In my line of work (making applications on the web) and in adjacent lines of work (designing applications for the web, managing folks who design for the web, making money on the web), everyone's got a personal website. Most of these personal websites are just for personal branding, but some of them (like this one) also feature blogs, where the owner of the website can write down their thoughts about, usually, the Industry.

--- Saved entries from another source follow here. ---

Lemma ok_FailNoAgreeExtraB : supported 5 false (all 5) FailNoAgreeExtraB.
Proof.
  unfold FailNoAgreeExtraB. ok_step. ok_agree. ok_leader_as l Hl. ok_step.
  ok_pick_as ids Hnd Hlen Hids. apply ok_disconnects; [apply Hids|]. repeat ok_step.
  apply (ok_reconnects 5 ids _ []); [apply Hids|set_solver|]. repeat (ok_step || ok_agree).
Qed.

#[local] Arguments supported : simpl never.

(** The loops, for every continuation that is supported. *)
Section loops.
Context (n : N) (l : list N).
Abbreviation ok sc := (supported n true (without n l) sc).

Lemma ok_settle first k : ok k → ok (settle first k).
Proof. intros Hk. unfold settle. destruct first; [done|]. by apply ok_sleep. Qed.

Lemma ok_start_all id term iis k :
  id < n → (∀ indices, ok (k indices)) → ∀ indices, ok (start_all id term iis indices k).
Proof.
  intros Hid Hk. induction iis as [|ii iis IH]; intros indices; [apply Hk|]. simpl.
  apply ok_propose; [done|]. intros r. apply IH.
Qed.

Lemma ok_wait_all servers term k :
  N.max servers (quorum n) + vsize l ≤ n → (∀ o, ok (k o)) →
  ∀ indices cmds, ok (wait_all servers term indices cmds k).
Proof.
  intros Hq Hk indices. induction indices as [|i indices IH]; intros cmds; [apply Hk|]. simpl.
  apply ok_wait; [done|]. intros [cmd|]; [apply IH|apply Hk].
Qed.

Lemma ok_propose_random m id k : id < n → ok k → ok (propose_random m id k).
Proof.
  intros Hid Hk. induction m as [|m IH]; [done|]. simpl. apply ok_random. intros x.
  by apply ok_propose.
Qed.

Lemma ok_agree_random m servers k :
  N.max servers (quorum n) + vsize l ≤ n → ok k → ok (agree_random m servers k).
Proof.
  intros Hq Hk. induction m as [|m IH]; [done|]. simpl. apply ok_random. intros x. by apply ok_agreed.
Qed.

Lemma ok_propose_partition part is_ k :
  (∀ i, i < n → is_Some (part !! i)) → ok k → ∀ leader, ok (propose_partition part is_ leader k).
Proof.
  intros Hp Hk. induction is_ as [|i is_ IH]; intros leader; [done|]. simpl.
  apply ok_propose_all; [done|]. intros rs. destruct (one_answer i rs leader); [apply IH|done].
Qed.

Lemma ok_propose_series id starti term k :
  id < n → ok (k None) →
  ∀ is_ cmds, (∀ cmds', length cmds' = (length cmds + length is_)%nat → ok (k (Some cmds'))) →
  ok (propose_series id starti term is_ cmds k).
Proof.
  intros Hid Hn is_. induction is_ as [|i is_ IH]; intros cmds Hk; simpl; [apply Hk; simpl; lia|].
  apply ok_random. intros x. apply ok_propose; [done|]. intros p. destruct (_ || _); [done|].
  apply supported_assert, IH. intros cmds' Hl. apply Hk. rewrite length_app in Hl. simpl in *. lia.
Qed.

Lemma ok_wait_series starti term cmds k :
  N.max 3 (quorum n) + vsize l ≤ n → (∀ b, ok (k b)) →
  ∀ is_, (∀ i, i ∈ is_ → 1 ≤ i ≤ vsize cmds) → ok (wait_series starti term is_ cmds k).
Proof.
  intros Hq Hk is_. induction is_ as [|i is_ IH]; intros Hi; simpl; [apply Hk|].
  apply ok_wait; [done|]. intros [v|]; [|apply Hk]. unfold index_at.
  destruct (Hi i) as [H1 H2]; [by left|].
  destruct (lookup_lt_is_Some_2 cmds (N.to_nat (i - 1))) as [x ->]; [unfold vsize in H2; lia|].
  apply supported_assert, IH. intros j Hj. apply Hi. by right.
Qed.
End loops.

Lemma ok_concurrent_starts tries : ∀ first,
  supported 3 true (without 3 []) (concurrent_starts tries first).
Proof.
  induction tries as [|tries IH]; intros first; [done|]. cbn [concurrent_starts]. apply ok_settle.
  ok_leader_as l Hl. repeat ok_step. destruct (negb _); [apply IH|].
  apply ok_start_all; [done|]. intros indices. ok_step. destruct (term_moved _ _); [apply IH|].
  apply ok_wait_all; [count_up|]. intros [cmds|]; [by ok_step|apply IH].
Qed.

Lemma ok_ConcurrentStartsB : supported 3 false (all 3) ConcurrentStartsB.
Proof. unfold ConcurrentStartsB. ok_step. apply ok_concurrent_starts. Qed.

Lemma ok_RejoinB : supported 3 false (all 3) RejoinB.
Proof.
  unfold RejoinB. ok_step. ok_agree. ok_leader_as l1 Hl1. repeat ok_step. ok_agree.
  ok_leader_as l2 Hl2. repeat ok_step.
  apply (ok_reconnect 3 l1 _ [l2]); [done|set_solver|]. ok_agree.
  apply (ok_reconnect 3 l2 _ []); [done|set_solver|]. ok_agree. ok_step.
Qed.

Lemma ok_count_calls tries k : (∀ x, supported 3 true (without 3 []) (k x)) →
  ∀ first, supported 3 true (without 3 []) (count_calls tries first k).
Proof.
  intros Hk. induction tries as [|tries IH]; intros first; [done|]. cbn [count_calls].
  apply ok_settle. ok_leader_as l Hl. repeat ok_step. destruct (negb _); [apply IH|].
  apply ok_propose_series; [done|apply IH|]. intros cmds Hlen.
  apply ok_wait_series; [count_up| |].
  - intros [|]; [|apply IH]. do 2 ok_step. destruct (term_moved _ _); [apply IH|]. ok_step. apply Hk.
  - intros i (j & -> & Hj%elem_of_seq)%list_elem_of_fmap. unfold vsize. simpl in Hlen. lia.
Qed.

Lemma ok_RPCCountB : supported 3 false (all 3) RPCCountB.
Proof.
  unfold RPCCountB. do 4 ok_step. apply ok_count_calls. intros total2. repeat ok_step.
Qed.

(** [one1] of three servers of five, two cut off. *)
Ltac ok_randoms := apply ok_agree_random; [count_up|].

(** The second half of [BackupExtraB]: [rest] are cut off, [ids] are not. *)
Lemma ok_backup_rest (ids rest : list N) k :
  NoDup rest → vsize rest = 2 → (∀ x, x ∈ rest → x < 5 ∧ x ∉ ids) →
  supported 5 true (without 5 []) k →
  supported 5 true (without 5 rest)
    (leader2 ⇐ CheckOneLeader;
     assert (has_value leader2) (
     value leader2 (λ l2,
     picked ⇐ Pick 1 (l2 :: rest);
     index_at picked 0 (λ other,
     Disconnect other ⨟
     propose_random 50 l2 (
     Sleep (TIMEOUT / 2) ⨟
     DisconnectAll ⨟
     foreach rest (λ id k, Reconnect id ⨟ k) (
     Reconnect other ⨟
     Sleep (TIMEOUT / 2) ⨟
     agree_random 50 3 (ReconnectAll ⨟ k))))))).
Proof.
  intros Hnd Hlen Hrest Hk. apply ok_leader; [count_up|intros l2 Hl2 Hnot]. ok_step. cbn [value].
  apply ok_pick; [by apply NoDup_cons| |count_up|].
  { intros x [->|Hx]%elem_of_cons; [done|by apply Hrest]. }
  intros picked Hnp Hlp Hp. destruct picked as [|other [|? ?]]; try (unfold vsize in Hlp; simpl in Hlp; lia).
  destruct (Hp other) as [Ho Hno]; [by left|]. unfold index_at. cbn [lookup list_lookup]. ok_step.
  apply ok_propose_random; [done|]. ok_step. apply ok_disconnect_all.
  set (gone := filter (λ x, (x ∉ rest) ∧ (x ≠ other)) (upto 5)).
  apply (ok_reconnects 5 rest _ (filter (λ x, x ∉ rest) (upto 5))); [apply Hrest| |].
  { intros x Hx. rewrite list_elem_of_filter. tauto. }
  apply (ok_reconnect 5 other _ gone); [done| |].
  { intros x Hx. unfold gone. rewrite !list_elem_of_filter. tauto. }
  assert (vsize gone = 2) as Hgone.
  { assert (NoDup (other :: rest)) as Hnd' by (apply NoDup_cons; split; [set_solver|done]).
    pose proof (size_without_eq 5 (other :: rest) Hnd') as Hs.
    pose proof (size_without_eq 5 gone) as Hs'.
    assert (without 5 (other :: rest) = list_to_set gone) as E.
    { apply set_eq. intros x. unfold gone.
      rewrite elem_of_without, elem_of_list_to_set, list_elem_of_filter, elem_of_upto, not_elem_of_cons.
      tauto. }
    rewrite E, size_list_to_set, vsize_cons, Hlen in Hs by (apply NoDup_filter, NoDup_upto).
    unfold vsize in *. rewrite <- N.add_cancel_r with (p := 1 + 2). rewrite Hs; [done|].
    intros x [->|Hx]%elem_of_cons; [done|by apply Hrest]. }
  ok_step. apply ok_agree_random; [rewrite Hgone; count_up|]. by ok_step.
Qed.

Lemma ok_BackupExtraB : supported 5 false (all 5) BackupExtraB.
Proof.
  unfold BackupExtraB. ok_step. ok_randoms. ok_leader_as l1 Hl1. ok_step.
  ok_pick_as ids Hnd Hlen Hids. apply ok_disconnects; [apply Hids|]. ok_step.
  apply ok_propose_random; [done|]. ok_step.
  apply ok_pick; [done|apply Hids|count_up|]. intros rest Hndr Hlenr Hrest.
  apply ok_disconnects; [apply Hrest|].
  apply (ok_reconnects 5 ids _ rest); [apply Hids| |].
  { intros x Hx. rewrite !elem_of_app, elem_of_nil. specialize (Hrest x). tauto. }
  apply ok_agree_random; [rewrite Hlenr; count_up|].
  apply (ok_backup_rest ids); [done..|]. ok_step. ok_randoms. ok_step.
Qed.

Lemma partition_covers all_servers ids i :
  i ∈ all_servers → is_Some (partition_of all_servers ids !! i).
Proof.
  intros Hi. unfold partition_of.
  assert (∀ (v : bool) l (m : gmap N bool), i ∈ l ∨ is_Some (m !! i) →
            is_Some (foldl (λ m id, <[id := v]> m) m l !! i)) as H.
  { intros v l. induction l as [|x l IH]; intros m Hm; simpl; [set_solver|]. apply IH.
    rewrite lookup_insert_is_Some'. set_solver. }
  apply H. right. apply H. by left.
Qed.

Lemma ok_AgreeOnSplitBrainExtraB : supported 5 false (all 5) AgreeOnSplitBrainExtraB.
Proof.
  unfold AgreeOnSplitBrainExtraB. ok_step.
  apply supported_foreach; [intros i k _ Hk; by repeat ok_step|]. ok_leader_as l Hl. ok_step.
  ok_pick_as ids Hnd Hlen Hids. apply ok_disconnects; [apply Hids|].
  apply supported_foreach; [intros i k _ Hk; by repeat ok_step|]. ok_step.
  apply supported_foreach; [intros i k _ Hk; by repeat ok_step|].
  ok_pick_as servers Hnds Hlens Hservers. apply ok_propose_partition.
  { intros i Hi. apply partition_covers, (every_server 5); try done. apply Hservers. }
  ok_step. apply (ok_reconnects 5 ids _ []); [apply Hids|set_solver|]. ok_step.
  apply supported_foreach; [intros i k _ Hk; by repeat ok_step|].
  repeat (ok_step || ok_agree).
Qed.

(** The scenarios of [raft_test.cpp], with the number of nodes, the first port and the kind
    of fault injection. *)
Definition raft_tests : list (N * N * N * script) :=
  [(3, 50051, 0, InitialElectionA);
   (3, 50051, 0, ReElectionA);
   (7, 50051, 0, ManyElectionA);
   (3, 50051, 0, LeaderStepsDownOnHigherTermA);
   (5, 50051, 0, RapidLeaderChurnA);
   (3, 50051, 0, BasicAgreeB);
   (5, 50051, 0, ManyAgreeB);
   (3, 50051, 0, RPCBytesB);
   (3, 50051, 0, FailAgreeB);
   (5, 50051, 0, FailNoAgreeExtraB);
   (3, 50051, 0, ConcurrentStartsB);
   (3, 50051, 0, RejoinB);
   (5, 50051, 0, BackupExtraB);
   (5, 50051, 1, AgreeOnSplitBrainExtraB);
   (3, 50051, 0, RPCCountB)].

Most personal websites of this ilk can be categorised into one of a few design archetypes:
- The Plain Jane: simple, probably Python or handcrafted static HTML on the backend, "undesigned". Dan Luu, Patrick McKenzie, Robert Heaton
- The Hypebeast: lots of webGL, overdesigned, wins lots of Awwwards, spins my CPU up to 80%. Rauno Freiburg
- The Testbed: like the Hypebeast, but restrained and with a bit more focus on content. Robb Owen, Lynn Fisher, Sophie Koonin
- The Minimalist: tons of whitespace, system fonts, "simplify, then add lightness" Caterham philosophy. Tom MacWright, Frank Chimero
- The Bookworm: beautiful typography, classic design. Robin Sloan, Simon Collison
I think there's also a sort of non-category of folks who get design but who aren't designers, whose websites generally look alright and work well and evince a personal branch but which aren't that much to write home about. (This website's a good example of that.)